Nanostructured metal chalcogenides are highly promising materials for a range of technological applications, including electronic devices, photovoltaic devices, thermoelectric devices and catalysts, owing to their interesting electrical, optical, and electrochemical properties. Particularly, one-dimensional metal chalcogenide nanostructures have been the subject of intensive research because of their unique properties, for example, reduced thermal conductivity and enhanced light absorption, compared to the properties of their corresponding bulk materials. As an efficient, convenient and popular synthetic approach, in the past decades, template-directed method is widely used in synthesis of one-dimensional nanostructures, such as metal selenide and telluride nanowires. However, there are few success on template-directed synthesis of alloyed/multimetal chalcogenide nanowires because of the lack of appropriate template. A team led by Prof.Shu-Hong Yu at the Hefei National Laboratory for Physical Sciences at the Microscale (HFNL) and Department of Chemistry, University of Science and Technology of China (USTC) has designed an excellent template to solve this problem, namely, TexSey@Se core-shell nanowires. Based on this template, they first established a general and controllable strategy for the synthesis of a brand-new generation of one-dimensional metal chalcogenide alloy and hybrid nanostructures with controllable compositions and multiple functionalities, which are inherited from such TexSey@Se core-shell nanowires based on a chemical transformation process (Science Advances 2015, 1, e1500714).

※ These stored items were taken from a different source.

(** * Session pool, streaming broker, connection registry and rate gate

    A shallow embedding of the parts of the three backends that own
    bounded, shared state:

    - [E2B]: [backend/services/e2b_service.py], the sandbox session pool
      ([_create_session], [_close_session]) and the two streaming
      generators ([execute_python_code], [execute_javascript_code]);
    - [WS]: [backend/api/websocket_manager.py], the connection registry;
    - [Dispatch]: [backend/main.py] and [backend/api/code_execution.py],
      the WebSocket handler and the REST endpoint that start executions;
    - [Limiter] and [AsyncLimiter]: [app/utils/rate_limiter.py], the
      sliding-window [RateLimiter] and the semaphore-backed
      [AsyncRateLimiter].

    Remote collaborators (the sandbox API, the client's channel, the clock)
    are not code of the repository: every call to them takes its outcome
    as an explicit argument, and every function returns the list of remote
    calls it made next to the new state. *)

From Stdlib Require Import ZArith.
From stdpp Require Import gmap strings list fin_maps pretty sorting.

Local Open Scope string_scope.
Local Open Scope list_scope.
Local Open Scope nat_scope.

(** ** Python values shared by the modules *)

(** An exception caught by [except Exception as e]; only [str(e)] is ever
    used by the code, so an exception is its message. *)
Definition exn := string.

Inductive result (A : Type) : Type :=
| Ok (a : A)
| Raise (e : exn).
Arguments Ok {A} a.
Arguments Raise {A} e.

(** The newline character of ["\n"]. *)
Definition nl : string := String (Ascii.ascii_of_nat 10) EmptyString.

(** Whether a call raised. *)
Definition raised {A : Type} (r : result A) : bool :=
  match r with
  | Raise _ => true
  | Ok _ => false
  end.

(** [s.replace(old, new)] for a pattern [old] of one character: every
    occurrence is replaced, from left to right. *)
Fixpoint replace_char (old : Ascii.ascii) (new : string) (s : string) : string :=
  match s with
  | EmptyString => EmptyString
  | String c rest =>
      if decide (c = old) then new +:+ replace_char old new rest
      else String c (replace_char old new rest)
  end.

(** The characters of a string. *)
Fixpoint chars (s : string) : list Ascii.ascii :=
  match s with
  | EmptyString => []
  | String c rest => c :: chars rest
  end.

Definition newline : Ascii.ascii := Ascii.ascii_of_nat 10.
Definition quote : Ascii.ascii := Ascii.ascii_of_nat 39.
Definition backslash : Ascii.ascii := Ascii.ascii_of_nat 92.
Definition dquote : Ascii.ascii := Ascii.ascii_of_nat 34.

Definition str (c : Ascii.ascii) : string := String c EmptyString.

(** ** Insertion-ordered dictionaries

  [active_sessions] is a Python [dict] and [_create_session] reads its
  iteration order ([next(iter(...))]), so the order of insertion is part
  of the data: a list of bindings with pairwise distinct keys, oldest
  binding first. *)
Section PyDict.
Context {V : Type}.

Definition pydict := list (string * V).

Fixpoint dict_get (k : string) (d : pydict) : option V :=
  match d with
  | [] => None
  | (k', v) :: d' => if decide (k' = k) then Some v else dict_get k d'
  end.

(** [k in d] *)
Definition dict_in (k : string) (d : pydict) : bool :=
  match dict_get k d with Some _ => true | None => false end.

(** [d[k] = v]: an existing key keeps its position, a new key goes last. *)
Fixpoint dict_set (k : string) (v : V) (d : pydict) : pydict :=
  match d with
  | [] => [(k, v)]
  | (k', v') :: d' =>
      if decide (k' = k) then (k', v) :: d' else (k', v') :: dict_set k v d'
  end.

(** [del d[k]] *)
Fixpoint dict_del (k : string) (d : pydict) : pydict :=
  match d with
  | [] => []
  | (k', v') :: d' =>
      if decide (k' = k) then d' else (k', v') :: dict_del k d'
  end.

(** [next(iter(d))]: the oldest key, [StopIteration] on an empty dict. *)
Definition dict_first (d : pydict) : option string :=
  match d with
  | [] => None
  | (k, _) :: _ => Some k
  end.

Schematic drawing of the synthetic method toward alloyed/multimetal chalcogenides./Provided by YU Shuhong.
The researchers firstly successfully prepared TexSey@Se core-shell nanowire with tunable Te/Se ratio by simply epitaxially growing Se shells on ultrathin Te nanowires. They realized that this nanowire could serve as an excellent template for synthesis of metal chalcogenide nanowire because of its high chemical reactivity and good dispersity in water. Hence, a general chemical transformation process was developed for the synthesis of more than 45 kinds of one-dimensional alloyed/hybrid metal chalcogenide nanostructures inherited from mother template TexSey@Se core-shell nanowires with tunable compositions. As many as nine types of monometal chalcogenide alloy nanowires (including AgSeTe, HgSeTe, CuSeTe, BiSeTe, PbSeTe, CdSeTe, SbSeTe, NiSeTe, and CoSeTe) can be synthesized. Alloyed and hybrid nanowires integrated with two or more alloyed metal chalcogenide phases could also be prepared. The compositions of all of these metal chalcogenide nanowires were tunable within a wide range. This protocol provides a new general route for the controllable synthesis of a new generation of one-dimensional metal chalcogenide nanostructures, which are expected to find broad applications in many fields.